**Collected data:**
:::::
(* ===== verification/Domain.v ===== *)
(** * Domain

    internal/domain: the typed string constants as inductive types (a
    constructor named [...Unset] is Go's zero value [""], which code paths
    build and test for), the structs as records, the error type with its codes,
    and the receipt and transaction state machines. *)
From Stdlib Require Import SpecFloat.
From S2P Require Import Prelude GoStrings.

(** ** Errors (errors.go) *)
Module Errors.

Inductive Code :=
| CodeValidation | CodeNotFound | CodeConflict | CodeForbidden | CodeConsent
| CodeQuota | CodeUnsupported | CodeTransient | CodeKillSwitch | CodeInternal.
#[global] Instance Code_eq_dec : EqDecision Code.
Proof. solve_decision. Defined.

Definition code_string (c : Code) : string :=
  match c with
  | CodeValidation => "validation" | CodeNotFound => "not_found" | CodeConflict => "conflict"
  | CodeForbidden => "forbidden" | CodeConsent => "consent_required" | CodeQuota => "quota_exceeded"
  | CodeUnsupported => "unsupported" | CodeTransient => "transient"
  | CodeKillSwitch => "kill_switch" | CodeInternal => "internal"
  end.

(** Failures of the database driver and of the contexts it runs under; the
    text is what [Error()] prints. *)
Inductive DriverKind :=
| DeadlineExceeded | Canceled | PgError (sqlstate : string) | NetOpError
| ConnReset | BrokenPipe | UnexpectedEOF | OtherDriver.
Record DriverErr := mkDriverErr { drv_kind : DriverKind; drv_text : string }.

(** An error value: a [*domain.Error], a driver error, a sentinel or
    [errors.New] value, or a [fmt.Errorf("msg: %w", err)] wrapper. *)
Inductive Err :=
| DomainErr (code : Code) (msg : string) (cause : option Err)
| Driver (e : DriverErr)
| Sentinel (msg : string)
| Wrapped (msg : string) (cause : Err).

(** [E(code, msg, cause)]; [Ef] is the same with the message formatted. *)
Definition E (code : Code) (msg : string) (cause : option Err) : Err := DomainErr code msg cause.

(** [func (e *Error) Error() string] *)
Fixpoint error_string (e : Err) : string :=
  match e with
  | DomainErr c m (Some cause) => code_string c ++ ": " ++ m ++ ": " ++ error_string cause
  | DomainErr c m None => code_string c ++ ": " ++ m
  | Driver d => drv_text d
  | Sentinel m => m
  | Wrapped m cause => m ++ ": " ++ error_string cause
  end.

(** [CodeOf]: the code of the first [*Error] in the chain ([errors.As]), or
    [CodeInternal]. *)
Fixpoint CodeOf (e : Err) : Code :=
  match e with
  | DomainErr c _ _ => c
  | Wrapped _ cause => CodeOf cause
  | Driver _ | Sentinel _ => CodeInternal
  end.

Definition IsCode (e : Err) (c : Code) : bool := bool_decide (CodeOf e = c).
Definition Retryable (e : Err) : bool := bool_decide (CodeOf e = CodeTransient).

End Errors.
Export Errors.

(** ** Typed constants and structs (types.go) *)
Module Types.

(** A UUID is opaque; [uuid_nil] is [uuid.Nil]. *)
Abbreviation uuid := N.
Definition uuid_nil : uuid := 0%N.

(** An instant ([time.Time]): nanoseconds since the Unix epoch.  A
    [time.Duration] is a number of nanoseconds. *)
Abbreviation Time := Z.
Definition Second : Z := 1000000000.
Definition Minute : Z := 60 * Second.
Definition Hour : Z := 60 * Minute.

Inductive UserStatus := UserPending | UserActive | UserSuspended | UserDeleting | UserDeleted.
#[global] Instance UserStatus_eq_dec : EqDecision UserStatus.
Proof. solve_decision. Defined.

Record User := mkUser {
  usr_id : uuid; usr_status : UserStatus; usr_timezone : string; usr_default_currency : string;
  usr_locale : string; usr_consent_version : string; usr_consented_at : option Time;
  usr_created_at : Time; usr_updated_at : Time; usr_deleted_at : option Time }.

Record UserIdentity := mkIdentity {
  ident_id : uuid; ident_user : uuid; ident_provider : string; ident_subject : string;
  ident_scope : string; ident_created_at : Time; ident_last_seen_at : Time }.

Inductive MessageStatus :=
| MessageReceived | MessageProcessed | MessageDuplicate | MessageFailed | MessageUnset.
#[global] Instance MessageStatus_eq_dec : EqDecision MessageStatus.
Proof. solve_decision. Defined.

Record ProviderMessage := mkPM {
  pm_id : uuid; pm_provider : string; pm_chat : string; pm_message : string;
  pm_user : option uuid; pm_event_type : string; pm_hash : string; pm_raw : string;
  pm_received_at : Time; pm_started_at : option Time; pm_processed_at : option Time;
  pm_delete_after : option Time; pm_status : MessageStatus }.

Inductive ReceiptStatus :=
| ReceiptReceived | ReceiptQueued | ReceiptDownloading | ReceiptStored | ReceiptExtracting
| ReceiptReviewRequired | ReceiptConfirmed | ReceiptDeleted | ReceiptFailedTransient
| ReceiptFailedPermanent | ReceiptUnset.
#[global] Instance ReceiptStatus_eq_dec : EqDecision ReceiptStatus.
Proof. solve_decision. Defined.

Definition receipt_status_string (s : ReceiptStatus) : string :=
  match s with
  | ReceiptReceived => "received" | ReceiptQueued => "queued" | ReceiptDownloading => "downloading"
  | ReceiptStored => "stored" | ReceiptExtracting => "extracting"
  | ReceiptReviewRequired => "review_required" | ReceiptConfirmed => "confirmed"
  | ReceiptDeleted => "deleted" | ReceiptFailedTransient => "failed_transient"
  | ReceiptFailedPermanent => "failed_permanent" | ReceiptUnset => ""
  end.

Record ReceiptDocument := mkReceipt {
  rc_id : uuid; rc_user : uuid; rc_message : option uuid; rc_storage_key : string;
  rc_source_url_hash : string; rc_content_type : string; rc_byte_size : Z; rc_sha256 : string;
  rc_perceptual_hash : string; rc_status : ReceiptStatus; rc_retention : string;
  rc_delete_after : option Time; rc_created_at : Time; rc_updated_at : Time;
  rc_deleted_at : option Time }.

Inductive TxType := TxExpense | TxIncome | TxRefund | TxTransfer | TxAdjustment | TxTypeUnset.
#[global] Instance TxType_eq_dec : EqDecision TxType.
Proof. solve_decision. Defined.

Definition txtype_string (t : TxType) : string :=
  match t with
  | TxExpense => "expense" | TxIncome => "income" | TxRefund => "refund"
  | TxTransfer => "transfer" | TxAdjustment => "adjustment" | TxTypeUnset => ""
  end.

Inductive TxStatus := TxDraft | TxAwaitingConfirmation | TxConfirmed | TxAmended | TxDeleted.
#[global] Instance TxStatus_eq_dec : EqDecision TxStatus.
Proof. solve_decision. Defined.

Definition tx_status_string (s : TxStatus) : string :=
  match s with
  | TxDraft => "draft" | TxAwaitingConfirmation => "awaiting_confirmation"
  | TxConfirmed => "confirmed" | TxAmended => "amended" | TxDeleted => "deleted"
  end.

Inductive TxSource := TxSourceReceipt | TxSourceManual.
#[global] Instance TxSource_eq_dec : EqDecision TxSource.
Proof. solve_decision. Defined.

(** [tx_provider_message] is the column of migration 0012; the other fields are
    the struct's. *)
Record Transaction := mkTx {
  tx_id : uuid; tx_user : uuid; tx_receipt : option uuid; tx_account : option uuid;
  tx_type : TxType; tx_merchant : option uuid; tx_merchant_name : string;
  tx_description : string; tx_amount : Z; tx_currency : string; tx_occurred_at : Time;
  tx_category : option uuid; tx_status : TxStatus; tx_source : TxSource;
  tx_confidence : string; tx_confirmed_at : option Time; tx_version : Z;
  tx_created_at : Time; tx_updated_at : Time; tx_deleted_at : option Time;
  tx_provider_message : option uuid }.

(** IEEE binary64; the confidences are stored and compared, never printed here. *)
Abbreviation float64 := spec_float.

Record ExtractedField := mkField {
  ef_id : uuid; ef_receipt : uuid; ef_name : string; ef_raw : string; ef_normalised : string;
  ef_confidence : float64; ef_source : string; ef_evidence : string; ef_extractor : string;
  ef_version : string; ef_created_at : Time }.

Record Prediction := mkPrediction {
  pr_id : uuid; pr_tx : uuid; pr_type : string; pr_value : string; pr_confidence : float64;
  pr_model : string; pr_version : string; pr_features : string; pr_created_at : Time }.

Record Correction := mkCorrection {
  cor_id : uuid; cor_tx : uuid; cor_field : string; cor_predicted : string;
  cor_corrected : string; cor_source : string; cor_created_at : Time }.

Record Merchant := mkMerchant {
  mer_id : uuid; mer_canonical : string; mer_normalised : string; mer_family : string;
  mer_created_at : Time }.

Record MerchantAlias := mkAlias {
  ali_id : uuid; ali_merchant : uuid; ali_alias : string; ali_normalised : string;
  ali_source : string }.

Record UserMerchantRule := mkRule {
  rule_user : uuid; rule_merchant : uuid; rule_category : option uuid; rule_type : TxType;
  rule_samples : Z; rule_confidence : float64; rule_confirmed_at : Time }.

Record Category := mkCategory {
  cat_id : uuid; cat_key : string; cat_display : string; cat_parent : option uuid;
  cat_system : bool; cat_created_at : Time }.

Record Insight := mkInsight {
  ins_id : uuid; ins_user : uuid; ins_type : string; ins_start : Time; ins_end : Time;
  ins_payload : string; ins_evidence : string; ins_version : string; ins_created_at : Time }.

Inductive SummaryFrequency := SummaryDaily | SummaryWeekly | SummaryMonthly | SummaryOther (s : string).
#[global] Instance SummaryFrequency_eq_dec : EqDecision SummaryFrequency.
Proof. solve_decision. Defined.

Record SummarySchedule := mkSchedule {
  sch_id : uuid; sch_user : uuid; sch_frequency : SummaryFrequency; sch_minute : Z;
  sch_provider : string; sch_chat : string; sch_enabled : bool; sch_next : Time;
  sch_last : option Time; sch_created_at : Time; sch_updated_at : Time }.

(** Keyed by (scope, scope_id, period, metric). *)
Record UsageCounter := mkUsage { use_count : Z; use_limit : Z; use_updated_at : Time }.

Inductive JobKind := JobReceiptProcess | JobOutboundSend | JobRetentionSweep.
#[global] Instance JobKind_eq_dec : EqDecision JobKind.
Proof. solve_decision. Defined.

Inductive JobStatus := JobQueued | JobRunning | JobDone | JobDead.
#[global] Instance JobStatus_eq_dec : EqDecision JobStatus.
Proof. solve_decision. Defined.

(** Queue payloads (contracts/events): the three job schemas, or bytes that
    decode as none of them. *)
Record ReceiptJob := mkReceiptJob {
  rj_job : uuid; rj_receipt : uuid; rj_user : uuid; rj_provider : string; rj_chat : string;
  rj_message : string; rj_attempt : Z; rj_enqueued_at : Time }.
Record OutboundJob := mkOutboundJob { oj_outbound : uuid; oj_user : uuid; oj_enqueued_at : Time }.
Inductive Payload :=
| PayReceipt (j : ReceiptJob)
| PayOutbound (j : OutboundJob)
| PaySweep (enqueued_at : Time)
| PayOther (bytes : string).

Record QueueJob := mkJob {
  job_id : uuid; job_kind : JobKind; job_payload : Payload; job_dedupe : option string;
  job_status : JobStatus; job_attempts : Z; job_max_attempts : Z; job_run_after : Time;
  job_visible_at : Time; job_claim : option uuid; job_last_error : string;
  job_created_at : Time; job_updated_at : Time }.

Inductive PendingKind :=
| PendingConfirmExtraction | PendingEditTotal | PendingEditMerchant | PendingEditDate
| PendingEditCategory | PendingEditType | PendingDeleteAccount | PendingDeleteRecent.
#[global] Instance PendingKind_eq_dec : EqDecision PendingKind.
Proof. solve_decision. Defined.

Record PendingAction := mkPending {
  pa_id : uuid; pa_user : uuid; pa_kind : PendingKind; pa_tx : option uuid;
  pa_payload : string; pa_expires_at : Time; pa_created_at : Time }.

Inductive OutboundStatus :=
| OutboundQueued | OutboundSending | OutboundSent | OutboundFailed | OutboundSuppressed
| OutboundAmbiguous | OutboundUnset.
#[global] Instance OutboundStatus_eq_dec : EqDecision OutboundStatus.
Proof. solve_decision. Defined.

Record OutboundRecord := mkOutbound {
  ob_id : uuid; ob_user : uuid; ob_provider : string; ob_chat : string; ob_key : string;
  ob_body : string; ob_ephemeral : bool; ob_status : OutboundStatus; ob_attempts : Z;
  ob_last_error : string; ob_attempted_at : option Time; ob_sent_at : option Time;
  ob_provider_message : string; ob_created_at : Time }.

End Types.
Export Types.

(** ** State machines (state.go) *)
Module States.

(** [receiptTransitions] *)
Definition receiptTransitions (s : ReceiptStatus) : list ReceiptStatus :=
  match s with
  | ReceiptReceived => [ReceiptQueued; ReceiptDeleted; ReceiptFailedPermanent]
  | ReceiptQueued => [ReceiptDownloading; ReceiptDeleted]
  | ReceiptDownloading => [ReceiptStored; ReceiptFailedTransient; ReceiptFailedPermanent]
  | ReceiptStored => [ReceiptExtracting; ReceiptDeleted; ReceiptFailedTransient; ReceiptFailedPermanent]
  | ReceiptExtracting => [ReceiptReviewRequired; ReceiptFailedTransient; ReceiptFailedPermanent]
  | ReceiptReviewRequired => [ReceiptConfirmed; ReceiptDeleted]
  | ReceiptConfirmed => [ReceiptDeleted]
  | ReceiptFailedTransient => [ReceiptQueued; ReceiptFailedPermanent; ReceiptDeleted]
  | ReceiptFailedPermanent => [ReceiptDeleted]
  | ReceiptDeleted => []
  | ReceiptUnset => []
  end.

(** [func (s ReceiptStatus) CanTransition(next) bool] *)
Definition receipt_CanTransition (s next : ReceiptStatus) : bool :=
  existsb (fun allowed => bool_decide (allowed = next)) (receiptTransitions s).

(** [txTransitions] *)
Definition txTransitions (s : TxStatus) : list TxStatus :=
  match s with
  | TxDraft => [TxAwaitingConfirmation; TxDeleted]
  | TxAwaitingConfirmation => [TxConfirmed; TxDeleted]
  | TxConfirmed => [TxAmended; TxDeleted]
  | TxAmended => [TxDeleted]
  | TxDeleted => []
  end.

(** [func (s TxStatus) CanTransition(next) bool] *)
Definition tx_CanTransition (s next : TxStatus) : bool :=
  existsb (fun allowed => bool_decide (allowed = next)) (txTransitions s).

(** [CountsTowardInsights] *)
Definition CountsTowardInsights (s : TxStatus) : bool :=
  bool_decide (s = TxConfirmed) || bool_decide (s = TxAmended).

Definition receipt_step (s t : ReceiptStatus) : Prop := receipt_CanTransition s t = true.
Definition tx_step (s t : TxStatus) : Prop := tx_CanTransition s t = true.

(** The pipeline's rank: every transition but the retry
    [failed_transient -> queued] moves strictly forward. *)
Definition receipt_rank (s : ReceiptStatus) : Z :=
  match s with
  | ReceiptUnset | ReceiptReceived => 0 | ReceiptQueued => 1 | ReceiptDownloading => 2
  | ReceiptStored => 3 | ReceiptExtracting => 4 | ReceiptFailedTransient => 5
  | ReceiptReviewRequired => 5 | ReceiptConfirmed => 6 | ReceiptFailedPermanent => 6
  | ReceiptDeleted => 7
  end.

Lemma receipt_step_rank s t :
  receipt_step s t -> receipt_rank s < receipt_rank t \/ (s = ReceiptFailedTransient /\ t = ReceiptQueued).
Proof. unfold receipt_step. destruct s, t; vm_compute; auto; discriminate. Qed.

Lemma receipt_step_deleted s : ~ receipt_step ReceiptDeleted s.
Proof. by destruct s. Qed.

Lemma tx_step_deleted s : ~ tx_step TxDeleted s.
Proof. by destruct s. Qed.

(** A user-visible outcome is reached at most once: from a status whose draft
    is under review, confirmed, failed for good or deleted, the pipeline never
    returns to a processing status. *)
Definition settled (s : ReceiptStatus) : bool :=
  match s with
  | ReceiptReviewRequired | ReceiptConfirmed | ReceiptDeleted | ReceiptFailedPermanent => true
  | _ => false
  end.

Lemma settled_step s t : receipt_step s t -> settled s = true -> settled t = true.
Proof. unfold receipt_step. destruct s, t; vm_compute; auto; discriminate. Qed.

Lemma settled_rtc s t : rtc receipt_step s t -> settled s = true -> settled t = true.
Proof. induction 1; eauto using settled_step. Qed.

End States.
Export States.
:::::
**Directions:** Report the number of lines in the records above that contain "Import", with no other text.

**Written response:** 2